▶ TASK REQUIREMENTS: Search the records for the string "IsSpace" and copy every line in which it appears.

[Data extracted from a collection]
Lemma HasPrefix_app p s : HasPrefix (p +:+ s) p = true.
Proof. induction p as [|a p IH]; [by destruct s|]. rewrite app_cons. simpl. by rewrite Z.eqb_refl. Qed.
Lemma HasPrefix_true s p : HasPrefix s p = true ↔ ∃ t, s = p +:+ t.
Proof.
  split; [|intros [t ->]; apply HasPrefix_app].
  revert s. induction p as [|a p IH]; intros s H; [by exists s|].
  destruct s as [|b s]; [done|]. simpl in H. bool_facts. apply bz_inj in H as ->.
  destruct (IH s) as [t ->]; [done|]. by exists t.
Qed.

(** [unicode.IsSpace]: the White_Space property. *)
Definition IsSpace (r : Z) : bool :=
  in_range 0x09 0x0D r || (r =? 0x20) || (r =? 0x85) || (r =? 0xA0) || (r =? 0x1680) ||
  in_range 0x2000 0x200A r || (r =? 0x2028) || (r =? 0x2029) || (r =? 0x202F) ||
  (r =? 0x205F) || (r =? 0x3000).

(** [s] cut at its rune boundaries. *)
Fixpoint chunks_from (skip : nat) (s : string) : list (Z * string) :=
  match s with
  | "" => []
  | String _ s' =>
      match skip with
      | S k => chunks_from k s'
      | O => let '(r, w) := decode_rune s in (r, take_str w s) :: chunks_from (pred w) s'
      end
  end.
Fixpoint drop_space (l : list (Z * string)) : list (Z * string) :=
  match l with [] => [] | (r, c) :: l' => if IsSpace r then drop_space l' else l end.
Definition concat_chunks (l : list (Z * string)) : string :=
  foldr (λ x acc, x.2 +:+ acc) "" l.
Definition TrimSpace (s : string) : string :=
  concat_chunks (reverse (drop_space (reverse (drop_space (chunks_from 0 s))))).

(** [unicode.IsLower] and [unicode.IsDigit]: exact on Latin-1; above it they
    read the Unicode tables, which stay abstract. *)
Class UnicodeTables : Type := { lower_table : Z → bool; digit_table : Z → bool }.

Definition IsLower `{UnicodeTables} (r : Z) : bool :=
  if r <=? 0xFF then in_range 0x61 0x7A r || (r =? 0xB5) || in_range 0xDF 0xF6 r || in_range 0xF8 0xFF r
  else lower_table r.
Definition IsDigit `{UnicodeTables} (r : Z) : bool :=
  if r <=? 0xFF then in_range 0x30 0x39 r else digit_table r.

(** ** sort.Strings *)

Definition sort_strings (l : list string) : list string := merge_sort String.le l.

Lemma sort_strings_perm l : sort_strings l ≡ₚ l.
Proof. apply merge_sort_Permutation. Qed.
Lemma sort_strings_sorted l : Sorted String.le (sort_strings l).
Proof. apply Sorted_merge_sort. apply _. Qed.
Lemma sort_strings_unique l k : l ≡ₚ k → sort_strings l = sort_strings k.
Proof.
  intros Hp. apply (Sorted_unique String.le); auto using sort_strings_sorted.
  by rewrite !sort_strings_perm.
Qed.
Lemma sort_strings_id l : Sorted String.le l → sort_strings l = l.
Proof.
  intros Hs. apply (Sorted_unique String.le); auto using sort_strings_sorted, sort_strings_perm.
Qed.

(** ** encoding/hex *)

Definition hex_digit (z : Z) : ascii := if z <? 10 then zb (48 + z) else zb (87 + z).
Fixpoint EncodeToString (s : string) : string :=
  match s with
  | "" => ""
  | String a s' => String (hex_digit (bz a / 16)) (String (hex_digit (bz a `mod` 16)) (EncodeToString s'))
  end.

==

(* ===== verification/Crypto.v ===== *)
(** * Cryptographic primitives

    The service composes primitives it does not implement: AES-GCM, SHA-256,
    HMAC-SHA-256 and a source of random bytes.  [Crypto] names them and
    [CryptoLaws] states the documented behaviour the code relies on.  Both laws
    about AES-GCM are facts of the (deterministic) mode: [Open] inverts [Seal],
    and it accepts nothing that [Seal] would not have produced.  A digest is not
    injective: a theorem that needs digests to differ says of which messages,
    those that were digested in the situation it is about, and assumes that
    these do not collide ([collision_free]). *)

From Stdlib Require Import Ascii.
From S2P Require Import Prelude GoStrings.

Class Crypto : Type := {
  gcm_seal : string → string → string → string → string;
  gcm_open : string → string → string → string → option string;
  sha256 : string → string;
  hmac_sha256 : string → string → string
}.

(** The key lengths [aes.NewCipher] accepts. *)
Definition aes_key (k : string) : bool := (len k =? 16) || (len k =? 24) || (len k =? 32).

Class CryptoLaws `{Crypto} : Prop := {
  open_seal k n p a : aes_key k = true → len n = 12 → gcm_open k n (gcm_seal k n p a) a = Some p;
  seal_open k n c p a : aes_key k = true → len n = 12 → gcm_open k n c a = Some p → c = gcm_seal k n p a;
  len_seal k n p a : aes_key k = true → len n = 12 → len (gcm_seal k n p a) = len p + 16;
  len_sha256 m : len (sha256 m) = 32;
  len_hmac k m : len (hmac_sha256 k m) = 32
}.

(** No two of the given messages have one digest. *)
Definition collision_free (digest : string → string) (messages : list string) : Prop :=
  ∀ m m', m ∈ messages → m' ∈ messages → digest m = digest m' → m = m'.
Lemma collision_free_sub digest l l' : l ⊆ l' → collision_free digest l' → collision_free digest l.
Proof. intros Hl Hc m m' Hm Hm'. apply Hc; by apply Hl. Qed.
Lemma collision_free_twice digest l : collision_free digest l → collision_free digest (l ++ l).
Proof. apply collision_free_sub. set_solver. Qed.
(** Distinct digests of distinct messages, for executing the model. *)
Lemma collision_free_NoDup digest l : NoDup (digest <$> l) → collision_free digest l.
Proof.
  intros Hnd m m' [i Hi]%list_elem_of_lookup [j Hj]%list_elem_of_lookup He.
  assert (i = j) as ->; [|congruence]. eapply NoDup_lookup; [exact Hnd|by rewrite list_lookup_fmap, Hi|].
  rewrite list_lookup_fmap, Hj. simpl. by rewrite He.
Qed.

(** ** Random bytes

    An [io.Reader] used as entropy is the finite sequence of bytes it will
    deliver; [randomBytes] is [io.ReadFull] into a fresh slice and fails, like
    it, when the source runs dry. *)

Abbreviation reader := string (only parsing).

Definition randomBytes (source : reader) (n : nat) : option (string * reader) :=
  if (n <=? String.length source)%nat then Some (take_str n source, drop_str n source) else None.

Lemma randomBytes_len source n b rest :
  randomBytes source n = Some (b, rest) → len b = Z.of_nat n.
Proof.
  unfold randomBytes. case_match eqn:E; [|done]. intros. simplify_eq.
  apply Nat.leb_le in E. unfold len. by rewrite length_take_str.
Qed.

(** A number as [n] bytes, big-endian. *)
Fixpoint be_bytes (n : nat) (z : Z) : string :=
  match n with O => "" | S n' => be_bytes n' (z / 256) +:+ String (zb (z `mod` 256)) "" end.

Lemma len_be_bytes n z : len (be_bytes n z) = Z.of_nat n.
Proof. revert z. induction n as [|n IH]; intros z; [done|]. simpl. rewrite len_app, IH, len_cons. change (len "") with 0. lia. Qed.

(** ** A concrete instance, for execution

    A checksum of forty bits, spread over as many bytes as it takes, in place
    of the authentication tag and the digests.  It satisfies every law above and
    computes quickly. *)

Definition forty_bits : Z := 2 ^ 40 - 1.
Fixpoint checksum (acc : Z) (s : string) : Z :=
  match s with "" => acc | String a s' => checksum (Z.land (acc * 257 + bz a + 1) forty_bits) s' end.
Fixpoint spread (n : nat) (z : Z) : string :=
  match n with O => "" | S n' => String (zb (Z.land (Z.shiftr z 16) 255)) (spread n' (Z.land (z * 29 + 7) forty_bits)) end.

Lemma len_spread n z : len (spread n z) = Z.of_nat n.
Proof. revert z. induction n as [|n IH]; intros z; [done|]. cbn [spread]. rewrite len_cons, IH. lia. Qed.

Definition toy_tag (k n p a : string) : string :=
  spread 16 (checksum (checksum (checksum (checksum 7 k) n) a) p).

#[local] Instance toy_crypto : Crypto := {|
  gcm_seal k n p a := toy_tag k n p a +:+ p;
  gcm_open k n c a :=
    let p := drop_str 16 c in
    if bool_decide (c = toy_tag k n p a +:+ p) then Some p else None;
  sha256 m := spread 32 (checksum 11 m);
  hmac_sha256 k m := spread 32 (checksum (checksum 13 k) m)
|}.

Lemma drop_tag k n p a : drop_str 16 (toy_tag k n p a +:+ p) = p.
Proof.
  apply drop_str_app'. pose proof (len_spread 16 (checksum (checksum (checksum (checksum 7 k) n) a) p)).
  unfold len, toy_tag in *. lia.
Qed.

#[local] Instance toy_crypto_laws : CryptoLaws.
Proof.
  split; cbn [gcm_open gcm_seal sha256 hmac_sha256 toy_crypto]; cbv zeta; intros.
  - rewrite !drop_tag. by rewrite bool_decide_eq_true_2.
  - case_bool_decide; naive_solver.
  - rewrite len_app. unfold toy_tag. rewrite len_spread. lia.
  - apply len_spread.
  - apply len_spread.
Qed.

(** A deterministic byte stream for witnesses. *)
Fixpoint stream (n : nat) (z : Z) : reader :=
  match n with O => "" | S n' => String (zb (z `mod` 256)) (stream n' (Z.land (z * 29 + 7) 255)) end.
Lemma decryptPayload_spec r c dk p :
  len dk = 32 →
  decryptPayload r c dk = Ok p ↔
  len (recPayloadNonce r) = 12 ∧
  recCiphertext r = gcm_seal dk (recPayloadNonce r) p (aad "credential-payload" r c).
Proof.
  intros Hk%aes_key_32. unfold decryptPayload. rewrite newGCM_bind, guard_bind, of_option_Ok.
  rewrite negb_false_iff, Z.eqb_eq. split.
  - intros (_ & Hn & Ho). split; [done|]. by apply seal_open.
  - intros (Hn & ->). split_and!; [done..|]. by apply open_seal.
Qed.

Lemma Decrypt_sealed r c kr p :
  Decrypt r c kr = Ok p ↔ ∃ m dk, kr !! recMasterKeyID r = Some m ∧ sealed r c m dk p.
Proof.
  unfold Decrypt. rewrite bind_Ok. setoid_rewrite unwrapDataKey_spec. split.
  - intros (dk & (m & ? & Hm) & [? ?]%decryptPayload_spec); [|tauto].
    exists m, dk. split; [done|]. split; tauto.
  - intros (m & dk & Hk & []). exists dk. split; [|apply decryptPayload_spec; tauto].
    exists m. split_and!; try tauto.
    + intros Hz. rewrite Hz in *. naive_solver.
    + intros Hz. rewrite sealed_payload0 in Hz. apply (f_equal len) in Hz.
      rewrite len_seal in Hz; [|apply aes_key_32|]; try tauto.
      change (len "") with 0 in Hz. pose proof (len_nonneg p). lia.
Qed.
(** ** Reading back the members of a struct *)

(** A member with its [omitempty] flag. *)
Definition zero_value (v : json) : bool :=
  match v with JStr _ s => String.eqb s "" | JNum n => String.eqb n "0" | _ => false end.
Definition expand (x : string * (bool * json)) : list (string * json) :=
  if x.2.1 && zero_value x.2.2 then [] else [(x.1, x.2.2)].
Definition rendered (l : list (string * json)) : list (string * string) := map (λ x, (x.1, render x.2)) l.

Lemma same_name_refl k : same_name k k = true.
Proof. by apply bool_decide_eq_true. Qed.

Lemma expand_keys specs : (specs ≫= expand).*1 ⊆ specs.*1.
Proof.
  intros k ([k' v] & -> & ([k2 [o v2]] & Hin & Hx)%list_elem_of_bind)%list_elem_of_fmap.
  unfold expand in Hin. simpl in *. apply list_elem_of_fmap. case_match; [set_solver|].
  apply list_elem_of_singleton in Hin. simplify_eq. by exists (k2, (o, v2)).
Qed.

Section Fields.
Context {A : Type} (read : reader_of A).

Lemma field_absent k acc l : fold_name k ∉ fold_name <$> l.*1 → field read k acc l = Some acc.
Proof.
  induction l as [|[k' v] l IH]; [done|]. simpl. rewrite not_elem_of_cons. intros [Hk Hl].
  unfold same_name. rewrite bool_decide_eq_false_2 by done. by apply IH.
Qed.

...

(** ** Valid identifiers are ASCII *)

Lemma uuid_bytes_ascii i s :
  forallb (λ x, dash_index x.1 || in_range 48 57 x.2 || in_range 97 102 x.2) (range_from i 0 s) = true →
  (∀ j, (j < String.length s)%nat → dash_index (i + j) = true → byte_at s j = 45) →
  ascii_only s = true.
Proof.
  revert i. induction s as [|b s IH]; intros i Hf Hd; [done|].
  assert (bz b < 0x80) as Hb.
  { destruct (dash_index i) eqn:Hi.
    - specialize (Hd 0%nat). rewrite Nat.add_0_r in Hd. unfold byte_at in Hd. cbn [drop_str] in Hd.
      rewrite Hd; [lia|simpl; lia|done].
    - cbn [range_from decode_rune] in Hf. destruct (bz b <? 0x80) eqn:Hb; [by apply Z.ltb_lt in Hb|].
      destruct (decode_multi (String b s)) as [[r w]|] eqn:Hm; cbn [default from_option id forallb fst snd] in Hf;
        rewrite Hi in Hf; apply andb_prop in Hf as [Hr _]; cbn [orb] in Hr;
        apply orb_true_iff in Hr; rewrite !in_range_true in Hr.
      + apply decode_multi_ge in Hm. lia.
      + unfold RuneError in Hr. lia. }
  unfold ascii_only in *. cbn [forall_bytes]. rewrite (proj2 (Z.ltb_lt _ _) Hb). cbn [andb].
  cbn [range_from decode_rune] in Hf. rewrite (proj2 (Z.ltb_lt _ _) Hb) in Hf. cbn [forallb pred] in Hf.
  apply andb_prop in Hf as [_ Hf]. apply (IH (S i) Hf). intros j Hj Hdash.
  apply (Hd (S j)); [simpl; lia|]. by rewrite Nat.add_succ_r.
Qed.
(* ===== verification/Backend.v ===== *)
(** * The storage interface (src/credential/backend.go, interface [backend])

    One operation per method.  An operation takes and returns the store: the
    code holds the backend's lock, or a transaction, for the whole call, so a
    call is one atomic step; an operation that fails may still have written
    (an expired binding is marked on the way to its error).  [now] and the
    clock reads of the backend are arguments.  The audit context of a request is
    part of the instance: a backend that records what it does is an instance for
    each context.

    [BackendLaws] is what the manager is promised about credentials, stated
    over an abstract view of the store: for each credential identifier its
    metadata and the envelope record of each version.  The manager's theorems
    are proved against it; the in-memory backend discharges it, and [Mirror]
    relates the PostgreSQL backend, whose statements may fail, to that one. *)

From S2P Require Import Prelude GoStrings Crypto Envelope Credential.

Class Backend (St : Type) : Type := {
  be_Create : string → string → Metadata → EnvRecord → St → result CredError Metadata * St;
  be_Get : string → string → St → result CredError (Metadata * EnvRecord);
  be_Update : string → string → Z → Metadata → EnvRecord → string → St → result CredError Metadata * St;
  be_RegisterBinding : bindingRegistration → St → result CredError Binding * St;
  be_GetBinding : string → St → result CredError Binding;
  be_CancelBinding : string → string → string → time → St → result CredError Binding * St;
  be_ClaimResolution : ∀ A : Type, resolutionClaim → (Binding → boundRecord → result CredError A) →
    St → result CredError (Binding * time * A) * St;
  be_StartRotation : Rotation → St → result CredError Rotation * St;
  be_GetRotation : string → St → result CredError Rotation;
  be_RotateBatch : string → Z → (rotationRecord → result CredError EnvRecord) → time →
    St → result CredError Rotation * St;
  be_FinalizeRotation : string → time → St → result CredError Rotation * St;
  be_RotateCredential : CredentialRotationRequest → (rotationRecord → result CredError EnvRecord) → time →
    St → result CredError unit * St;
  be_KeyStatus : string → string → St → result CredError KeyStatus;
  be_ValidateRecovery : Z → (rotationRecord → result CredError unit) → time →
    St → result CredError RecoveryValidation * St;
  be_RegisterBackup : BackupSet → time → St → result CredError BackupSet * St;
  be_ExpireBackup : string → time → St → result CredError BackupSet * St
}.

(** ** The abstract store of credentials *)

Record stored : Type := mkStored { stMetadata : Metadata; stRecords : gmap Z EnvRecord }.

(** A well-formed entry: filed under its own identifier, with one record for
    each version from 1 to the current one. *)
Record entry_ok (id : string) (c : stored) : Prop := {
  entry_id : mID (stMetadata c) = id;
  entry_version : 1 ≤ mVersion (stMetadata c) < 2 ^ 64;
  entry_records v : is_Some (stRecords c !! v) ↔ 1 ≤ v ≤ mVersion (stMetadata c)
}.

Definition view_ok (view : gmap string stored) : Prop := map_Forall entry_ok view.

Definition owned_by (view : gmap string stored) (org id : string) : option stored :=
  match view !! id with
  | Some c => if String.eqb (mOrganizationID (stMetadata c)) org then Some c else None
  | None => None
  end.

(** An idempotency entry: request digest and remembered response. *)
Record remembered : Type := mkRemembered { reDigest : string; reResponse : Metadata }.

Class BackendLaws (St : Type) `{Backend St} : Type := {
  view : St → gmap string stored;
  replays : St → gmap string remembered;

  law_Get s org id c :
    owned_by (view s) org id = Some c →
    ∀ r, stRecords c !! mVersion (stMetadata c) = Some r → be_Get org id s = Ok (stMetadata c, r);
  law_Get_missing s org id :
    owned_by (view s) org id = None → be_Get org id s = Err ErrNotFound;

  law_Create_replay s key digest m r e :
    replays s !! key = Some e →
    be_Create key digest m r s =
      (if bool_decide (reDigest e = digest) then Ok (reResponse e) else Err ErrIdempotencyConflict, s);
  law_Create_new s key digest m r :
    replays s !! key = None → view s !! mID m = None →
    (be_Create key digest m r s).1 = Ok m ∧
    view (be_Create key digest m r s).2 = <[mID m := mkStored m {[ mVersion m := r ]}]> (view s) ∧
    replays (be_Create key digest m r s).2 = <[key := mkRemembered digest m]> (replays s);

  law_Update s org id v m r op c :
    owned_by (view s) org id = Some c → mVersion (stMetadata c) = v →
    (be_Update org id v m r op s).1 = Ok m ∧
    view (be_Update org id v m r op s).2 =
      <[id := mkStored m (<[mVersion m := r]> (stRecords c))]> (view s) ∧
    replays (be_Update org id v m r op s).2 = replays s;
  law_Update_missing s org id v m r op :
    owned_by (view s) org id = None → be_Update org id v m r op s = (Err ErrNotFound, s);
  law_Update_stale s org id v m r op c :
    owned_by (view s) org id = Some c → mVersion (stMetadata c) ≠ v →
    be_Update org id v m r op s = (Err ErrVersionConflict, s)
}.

▶ TASK OUTPUT:
(** [unicode.IsSpace]: the White_Space property. *)
Definition IsSpace (r : Z) : bool :=
  match l with [] => [] | (r, c) :: l' => if IsSpace r then drop_space l' else l end.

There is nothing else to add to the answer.